PPL EnergyPlus, LLC v. Federal Energy Regulatory Commission

JUDGMENT

PER CURIAM.

This petition for review of an order of the Federal Energy Regulatory Commission was presented to the court, and briefed and argued by counsel. The court has accorded the issues full consideration and has determined they do not warrant a published opinion. See D.C. CIR. R. 36(d). It is

ORDERED AND ADJUDGED that the petition for review be denied.

Petitioner PPL Energy Plus, LLC (“PPL”) seeks review of an order of the Federal Energy Regulatory Commission *2dismissing a complaint it filed against PJM Interconnection, LLC (“PJM”), an independent regional transmission organization. See PPL EnergyPlus, LLC v. PJM Interconnection, LLC (“Order”), 134 FERC ¶ 61,263 (2011), reh’g denied, PPL EnergyPlus, LLC v. PJM Interconnection, LLC (“Rehearing Order”), 136 FERC ¶ 61,060 (2011). Before the Commission, PPL alleged that PJM violated the terms of its open access transmission tariff when it failed to include all transmission outages expected to last two months or longer in its annual modeling of the transmission system it administers. Specifically, PPL claimed that PJM’s omission of outages resulted in underfunding of financial rights relied on by PPL and other market participants to hedge against congestion charges, leading to “unjust, unreasonable, and unduly discriminatory results” prohibited under the Act. See PPL Complaint, Joint Appendix (“J.A.”) 36, 38; 16 U.S.C. § 824e(a).

PPL’s position, in essence, is that PJM had an absolute duty under the tariff to ensure “revenue adequacy” — that is, full funding of financial rights — and the Commission thus erred when it read the tariff to “contemplate[ ] the possibility of underfunding,” Order at P 46, and to permit PJM to seek a balance between revenue adequacy and other objectives. PPL asserts that by refusing to recognize the primacy of revenue adequacy under the tariff, the Commission failed to reach a reasoned decision and did not meaningfully respond to the objections PPL raised in its complaint.

We accord “substantial deference to the Commission’s interpretation of filed tariffs,” Koch Gateway Pipeline Co. v. FERC, 136 F.3d 810, 814 (D.C.Cir.1998), and see nothing in the Commission’s order that suggests it has acted outside the limits of its discretion. PPL is cor-

rect that the tariff includes a goal of revenue adequacy, but in administering the open access transmission system PJM must balance that goal against other considerations. As the Commission explained in Order No. 890, its reforms in the open access tariff have been devised to “eliminat[e] the wide discretion that transmission providers currently have in calculating available transfer capability [equivalent to available transmission capability],” to “increase transparency,” and “to increase the ability of customers to access new generating resources and promote efficient utilization of transmission by requiring an open, transparent, and coordinated transmission planning process.” Preventing Undue Discrimination and Preference in Transmission Service, Order No. 890, 72 Fed.Reg. 12,-266, 12,267 (Feb. 16, 2007). As PJM and the Commission have repeatedly observed, there is tension between these goals and the goal of revenue adequacy. Omitting outages from a transmission system model increases the risk that the financial rights derived from the model will fail to fully hedge against congestion charges (PPL’s concern), but it also increases the amount of firm service a transmission provider can offer prospective customers. See PJM Answer to PPL Complaint, J.A. at 197-99; PJM Br. 13-14; Order at P 43; Rehearing Order at P 29; Resp. Br. 21-22.

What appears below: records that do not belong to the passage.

(** C31: The Docker collector deletes only garbage.  It always terminates; a dry
    run changes nothing; otherwise a key of the store changes only if it
    belongs to a record of the repository that is older than the grace period
    and is either a reference to a layer that no readable manifest mentions,
    or, when the repository asks for it, a manifest that no tag reaches, even
    through nested manifest lists.  Tags and all other artifacts, other
    repositories and the blobs are never touched. *)
Theorem docker_gc_deletes_only_garbage (schedule : list N) (fuel : nat) (repo : RepoConfig) (dry_run cancel : bool)
    (grace : Z) w :
  schedule ≡ₚ shard_range → stored_paths (w_kv w) (rc_name repo) → shards_fit (w_kv w) (rc_name repo) fuel →
  quiet cancel w → duration_seconds (i64_wrap DOCKER_GC_GRACE_SECS) = Some grace → digests_agree w repo →
  ∃ (r : result Z) (w' : world kvmap),
    run (docker_gc schedule fuel repo dry_run cancel) w = (Some r, w') ∧ same_env w w' ∧
    ∀ k, w_kv w' !! k = w_kv w !! k ∨
      dry_run = false ∧ ∃ (path : string) (record : ArtifactRecord),
        (k = artifact_key (rc_name repo) path ∨ k = tree_entry_key (rc_name repo) path) ∧
        has_record (w_kv w) (rc_name repo) path record ∧ (ar_created_at record ≤ w_now w - grace)%Z ∧
        ((docker_path_of path = PBlobRef ∧ ∃ d, blob_digest_of path = Some d ∧ ¬ layer_referenced w repo d) ∨
         (docker_path_of path = PManifest ∧ config_cleanup_untagged_manifests (rc_format_config repo) = true ∧
          ∃ d, digest_of path = Some d ∧ ¬ tag_reaches w repo d)).
Proof.
  intros Hsch Hm Hfit Hc Hg Hag.
  destruct (wp_run _ _ _ (docker_gc_spec schedule fuel repo dry_run cancel grace w Hsch Hfit Hc Hg))
    as (r & w' & Hr & He & Hres). exists r, w'. split; [done|]. split; [done|].
  destruct (new_for_fp_rate _) as [e|bf]; [destruct Hres as [_ ->]; by left|].
  destruct Hres as (_ & R & HR & Hp). intros k. rewrite Hp.
  destruct dry_run; [left; apply decide_False; by intros [?%elem_of_nil|?%elem_of_nil]|].
  case_decide as Hk; [|by left]. right. split; [done|].
  assert (∃ path, (k = artifact_key (rc_name repo) path ∨ k = tree_entry_key (rc_name repo) path) ∧
    path ∈ (layer_deletions (w_now w - grace)%Z (layer_filter w (rc_store repo)
       (docker_manifests (w_kv w) (rc_name repo) schedule) bf) (docker_blob_refs (w_kv w) (rc_name repo) schedule)).*1 ++
      (if config_cleanup_untagged_manifests (rc_format_config repo)
       then (manifest_deletions (w_now w - grace)%Z R (docker_manifests (w_kv w) (rc_name repo) schedule)).*1 else []))
    as (path & Hkp & Hin).
  { destruct Hk as [ (p & -> & Hp')%list_elem_of_fmap|(p & -> & Hp')%list_elem_of_fmap]; exists p; auto. }
  apply elem_of_app in Hin as [Hin|Hin].
  - apply elem_of_layer_deletions in Hin as (record & d & Hrec & Hpath & Hold & Hd & Hb); [|done..].
    exists path, record. split_and!; [done..|]. left. split; [done|]. exists d. split; [done|]. intros Href.
    by rewrite layer_filter_check in Hb.
  - destruct (config_cleanup_untagged_manifests _) eqn:Hcl; [|by apply elem_of_nil in Hin].
    apply elem_of_manifest_deletions in Hin as (record & d & Hrec & Hpath & Hold & Hd & Hb); [|done..].
    exists path, record. split_and!; [done..|]. right. split_and!; [done|done|]. exists d. split; [done|].
    intros Hreach. apply Hb, HR. by apply reachable_iff.
Qed.

(** The Docker collector reclaims what is left over, in one pass: with the
    policy on, every manifest older than the grace period that no tag reaches
    is deleted with its browse-tree entry, the children of orphaned manifest
    lists included; and so is every old layer reference whose digest the
    filter does not contain. *)
Theorem docker_gc_reclaims (schedule : list N) (fuel : nat) (repo : RepoConfig) (cancel : bool)
    (grace : Z) (bf : Bloom) w :
  let manifests := docker_manifests (w_kv w) (rc_name repo) schedule in
  schedule ≡ₚ shard_range → stored_paths (w_kv w) (rc_name repo) → shards_fit (w_kv w) (rc_name repo) fuel →
  quiet cancel w → duration_seconds (i64_wrap DOCKER_GC_GRACE_SECS) = Some grace → digests_agree w repo →
  new_for_fp_rate (Nat.max (length manifests) 1 * 10) = inr bf →
  ∃ (n : Z) (w' : world kvmap), run (docker_gc schedule fuel repo false cancel) w = (Some (Ok n), w') ∧
    ∀ (path : string) (record : ArtifactRecord) (d : string),
      has_record (w_kv w) (rc_name repo) path record → (ar_created_at record ≤ w_now w - grace)%Z →
      (docker_path_of path = PManifest ∧ digest_of path = Some d ∧ ¬ tag_reaches w repo d ∧
         config_cleanup_untagged_manifests (rc_format_config repo) = true) ∨
      (docker_path_of path = PBlobRef ∧ blob_digest_of path = Some d ∧
         bloom_check (layer_filter w (rc_store repo) manifests bf) d = false) →
      w_kv w' !! artifact_key (rc_name repo) path = None ∧ w_kv w' !! tree_entry_key (rc_name repo) path = None.
Proof.
  intros manifests Hsch Hm Hfit Hc Hg Hag Hbf.
  destruct (wp_run _ _ _ (docker_gc_spec schedule fuel repo false cancel grace w Hsch Hfit Hc Hg))
    as (r & w' & Hr & He & Hres). fold manifests in Hres. rewrite Hbf in Hres.
  destruct Hres as (Hok & R & HR & Hp). destruct r as [n|e]; [|done]. exists n, w'. split; [done|].
  intros path record d Hrec Hold Hwhich.
  assert (path ∈ (layer_deletions (w_now w - grace)%Z (layer_filter w (rc_store repo) manifests bf)
      (docker_blob_refs (w_kv w) (rc_name repo) schedule)).*1 ++
    (if config_cleanup_untagged_manifests (rc_format_config repo)
     then (manifest_deletions (w_now w - grace)%Z R manifests).*1 else [])) as Hin.
  { apply elem_of_app. destruct Hwhich as [ (Hpath & Hd & Hreach & Hcl)|(Hpath & Hd & Hb)]; [right|left].
    - rewrite Hcl. apply elem_of_manifest_deletions; [done..|]. exists record, d. split_and!; try done.
      rewrite HR. intros Hx. apply Hreach. by apply reachable_iff in Hx.
    - apply elem_of_layer_deletions; [done..|]. by exists record, d. }
  split; rewrite Hp; apply decide_True; [left|right]; by apply list_elem_of_fmap_2.
Qed.

(** Manifests that cannot be read protect nothing.  When the blob store of
    the repository is not known to the instance, the collector does not fail:
    it deletes every layer reference older than the grace period, those that
    the stored manifests mention included. *)
Theorem docker_gc_unreadable_manifests (schedule : list N) (fuel : nat) (repo : RepoConfig) (cancel : bool)
    (grace : Z) (bf : Bloom) w :
  schedule ≡ₚ shard_range → stored_paths (w_kv w) (rc_name repo) → shards_fit (w_kv w) (rc_name repo) fuel →
  quiet cancel w → duration_seconds (i64_wrap DOCKER_GC_GRACE_SECS) = Some grace →
  new_for_fp_rate (Nat.max (length (docker_manifests (w_kv w) (rc_name repo) schedule)) 1 * 10) = inr bf →
  rc_store repo ∉ w_stores w →
  ∃ (n : Z) (w' : world kvmap), run (docker_gc schedule fuel repo false cancel) w = (Some (Ok n), w') ∧
    ∀ (path : string) (record : ArtifactRecord) (d : string),
      has_record (w_kv w) (rc_name repo) path record → (ar_created_at record ≤ w_now w - grace)%Z →
      docker_path_of path = PBlobRef → blob_digest_of path = Some d →
      w_kv w' !! artifact_key (rc_name repo) path = None.
Proof.
  intros Hsch Hm Hfit Hc Hg Hbf Hstore.
  destruct (wp_run _ _ _ (docker_gc_spec schedule fuel repo false cancel grace w Hsch Hfit Hc Hg))
    as (r & w' & Hr & He & Hres). rewrite Hbf in Hres.
  destruct Hres as (Hok & R & HR & Hp). destruct r as [n|e]; [|done]. exists n, w'. split; [done|].
  intros path record d Hrec Hold Hpath Hd. rewrite Hp. apply decide_True. left. apply list_elem_of_fmap_2.
  apply elem_of_app. left. apply elem_of_layer_deletions; [done..|]. exists record, d. split_and!; try done.
  rewrite layer_filter_unreadable by done. by eapply new_check.
Qed.
End properties.

(** ** Witnesses *)

(** Digests agree when no two manifests have the same digest. *)
Lemma digests_agree_decide `{Blake3} `{Serde ArtifactRecord} `{SerdeJson} (w : world kvmap) (repo : RepoConfig) :
  Forall (λ k1 : string * string * string, Forall (λ k2 : string * string * string,
    docker_path_of k1.2 = PManifest → docker_path_of k2.2 = PManifest → digest_of k1.2 = digest_of k2.2 → k1.2 = k2.2)
    (map_to_list (w_kv w)).*1) (map_to_list (w_kv w)).*1 → digests_agree w repo.
Proof.
  rewrite Forall_forall. intros Hall p1 r1 j1 p2 r2 j2 d (Hr1 & Hp1 & Hj1) (Hr2 & Hp2 & Hj2) Hd1 Hd2.
  assert (∀ p r, has_record (w_kv w) (rc_name repo) p r →
    artifact_key (rc_name repo) p ∈ (map_to_list (w_kv w)).*1 ∧ (artifact_key (rc_name repo) p).2 = p) as Hin.
  { intros p r (Hp & b & ver & Hk & _). split; [|done]. apply list_elem_of_fmap.
    exists (artifact_key (rc_name repo) p, (b, ver)). split; [done|]. by apply elem_of_map_to_list. }
  destruct (Hin p1 r1 Hr1) as [Hin1 He1], (Hin p2 r2 Hr2) as [Hin2 He2].
  specialize (Hall _ Hin1). rewrite Forall_forall in Hall. specialize (Hall _ Hin2).
  rewrite He1, He2 in Hall. specialize (Hall Hp1 Hp2 ltac:(congruence)). subst p2.
  destruct Hr1 as (_ & b1 & v1 & Hk1 & Hs1), Hr2 as (_ & b2 & v2 & Hk2 & Hs2).
  rewrite Hk1 in Hk2. injection Hk2 as <- <-. rewrite Hs1 in Hs2. injection Hs2 as <-.
  rewrite Hj1 in Hj2. by injection Hj2 as <-.
Qed.

(** A document is a string; its layers are its characters. *)
Definition toy_json : SerdeJson := {|
  json_value := string;
  json_from_str := Some;
  json_get := λ v key, if decide (key = "digest" ∨ key = "layers") then Some v else None;
  json_as_str := Some;
  json_as_array := λ v, Some (singleton_str <$> String.list_ascii_of_string v);
|}.

Definition toy_docker_record (path ct : string) (kind : ArtifactKind) (blob : string) : ArtifactRecord :=
  mkArtifactRecord 5 "id" 1 ct 0%Z 0%Z 0%Z path kind false (Some blob) None None.

(** A tagged index with one child, an untagged manifest and two layers. *)
Definition toy_docker_records : list ArtifactRecord :=
  [toy_docker_record "_tags/latest" "" (KDockerTag "i" "latest") "bi";
   toy_docker_record "_manifests/i" "oci.image.index" KRaw "bi";
   toy_docker_record "_manifests/m" "oci.image.manifest" KRaw "bm";
   toy_docker_record "_manifests/u" "oci.image.manifest" KRaw "bu";
   toy_docker_record "_blobs/l" "" KRaw "bl"; toy_docker_record "_blobs/z" "" KRaw "bz"].

Definition toy_dr_serde : Serde ArtifactRecord := table_serde toy_docker_records.

Definition toy_docker_world (stores : gset string) : world kvmap :=
  let _ := toy_blake3 in let _ := toy_dr_serde in
  mkWorld (list_to_map (flat_map (λ a,
      match to_vec a with inr b => [(artifact_key "d" (ar_path a), (b, 1%Z))] | inl _ => [] end) toy_docker_records))
    {[("s", "bi") := "m"; ("s", "bm") := "l"; ("s", "bu") := ""]}
    stores (2 * 3600 * 10 ^ 9)%Z 0 [] false.

Definition toy_docker_repo : RepoConfig := mkRepoConfig 5 "d" Hosted (CDocker None (Some true)) "s" 0%Z None None false.

Lemma toy_docker_ok stores :
  let _ := toy_blake3 in let _ := toy_dr_serde in let _ := toy_json in
  stored_paths (w_kv (toy_docker_world stores)) "d" ∧ shards_fit (w_kv (toy_docker_world stores)) "d" 9 ∧
  digests_agree (toy_docker_world stores) toy_docker_repo.
Proof.
  intros ? ? ?. split_and!.
  - apply stored_paths_decide. by_decide.
  - unfold shards_fit. by_decide.
  - apply digests_agree_decide. by_decide.
Qed.

Lemma docker_gc_deletes_only_garbage_witness :
  let _ := toy_blake3 in let _ := toy_dr_serde in let _ := toy_chrono in
  let _ := toy_json in let _ := toy_bloom in let _ := toy_uuid in
  ∃ r w', run (docker_gc shard_range 9 toy_docker_repo false false) (toy_docker_world {["s"]}) = (Some r, w') ∧
    w_kv w' !! artifact_key "d" "_tags/latest" = Some ("0", 1%Z).
Proof.
  intros ? ? ? ? ? ?. destruct (toy_docker_ok {["s"]}) as (Hm & Hfit & Hag).
  destruct (@docker_gc_deletes_only_garbage toy_blake3 toy_dr_serde toy_chrono toy_json toy_bloom toy_uuid
    shard_range 9 toy_docker_repo false false (3600 * 10 ^ 9)%Z (toy_docker_world {["s"]})
    (reflexivity _) Hm Hfit eq_refl eq_refl Hag) as (r & w' & Hr & _ & Hk).
  exists r, w'. split; [exact Hr|].
  destruct (Hk (artifact_key "d" "_tags/latest")) as [Heq|(_ & path & record & [Heq|Heq] & (Hp & _) & _ & Hwhich)].
  - refine (eq_trans Heq _). vm_compute. reflexivity.
  - exfalso. apply (f_equal snd) in Heq. change (rc_name toy_docker_repo) with "d" in Hp, Heq. rewrite Hp in Heq.
    subst path. destruct Hwhich as [ [Hw _]|[Hw _] ]; discriminate Hw.
  - exfalso. apply (f_equal (λ k, k.1.1)) in Heq. discriminate Heq.
Defined.

Lemma toy_untagged : let _ := toy_blake3 in let _ := toy_dr_serde in let _ := toy_json in
  ¬ tag_reaches (toy_docker_world {["s"]}) toy_docker_repo "u".
Proof.
  intros ? ? ? Hreach. destruct (toy_docker_ok {["s"]}) as (Hm & Hfit & Hag).
  apply (reachable_iff _ _ shard_range) in Hreach; [|done..].
  destruct (reach_exact (children_map (toy_docker_world {["s"]}) "s"
    (docker_manifests (w_kv (toy_docker_world {["s"]})) "d" shard_range) ∅)
    (docker_tags (w_kv (toy_docker_world {["s"]})) "d" shard_range)) as (R & HR & Hx).
  apply Hx in Hreach. revert Hreach. apply (bool_decide_unpack _).
  assert (Some R = Some {["i"; "m"]}) as [= ->]; [|vm_compute; exact I].
  rewrite <-HR. vm_compute. reflexivity.
Qed.

Lemma docker_gc_reclaims_witness :
  let _ := toy_blake3 in let _ := toy_dr_serde in let _ := toy_chrono in
  let _ := toy_json in let _ := toy_bloom in let _ := toy_uuid in
  ∃ n w', run (docker_gc shard_range 9 toy_docker_repo false false) (toy_docker_world {["s"]}) = (Some (Ok n), w') ∧
    w_kv w' !! artifact_key "d" "_manifests/u" = None.
Proof.
  intros ? ? ? ? ? ?. destruct (toy_docker_ok {["s"]}) as (Hm & Hfit & Hag).
  destruct (@docker_gc_reclaims toy_blake3 toy_dr_serde toy_chrono toy_json toy_bloom toy_uuid
    shard_range 9 toy_docker_repo false (3600 * 10 ^ 9)%Z 0%N (toy_docker_world {["s"]})
    (reflexivity _) Hm Hfit eq_refl eq_refl Hag eq_refl) as (n & w' & Hr & Hgone).
  exists n, w'. split; [exact Hr|].
  apply (Hgone "_manifests/u" (toy_docker_record "_manifests/u" "oci.image.manifest" KRaw "bu") "u").
  - split; [reflexivity|]. exists "3", 1%Z. split; vm_compute; reflexivity.
  - vm_compute. discriminate.
  - left. split_and!; [reflexivity|reflexivity|apply toy_untagged|reflexivity].
Defined.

Mindful of this regulatory framework, the Commission read the tariff as granting PJM discretion in deciding which outages merited inclusion in its system model. In support of this conclusion, the Commission noted language in the tariff stating that PJM’s pursuit of revenue adequacy “shall be based on reasonable assumptions about the configuration and availability of transmission capability.” Order at P 41. The Commission also observed that PPL’s preferred reading of the tariff would “result in *3the failure of the optimization program” PJM uses to balance system capacity against revenue adequacy, and leave PJM unable to provide full economic use of the transmission system’s capability. Id. at P 43.

PPL has not drawn our attention to any language in the tariff that compels the conclusion that PJM must in every modeling decision allow the goal of revenue adequacy to trump other regulatory goals. In its complaint, PPL invoked language from a PJM manual stating that outages lasting two months or longer “will be included” in PJM’s system model. J.A. at 37. At oral argument PPL did not appear to press that contention; but assuming the claim is still before us, we believe the Commission acted reasonably in concluding that the manual is not binding on PJM and that the manual means merely that PJM must consider including outages lasting two months or longer. See Order at P 42.

Pursuant to Rule 36 of this Court, this disposition will not be published. The clerk is directed to withhold issuance of the mandate herein until seven days after the disposition of any timely petition for rehearing or petition for rehearing en banc. See Fed. R.App. P. 41(b); D.C.Cra. R. 41.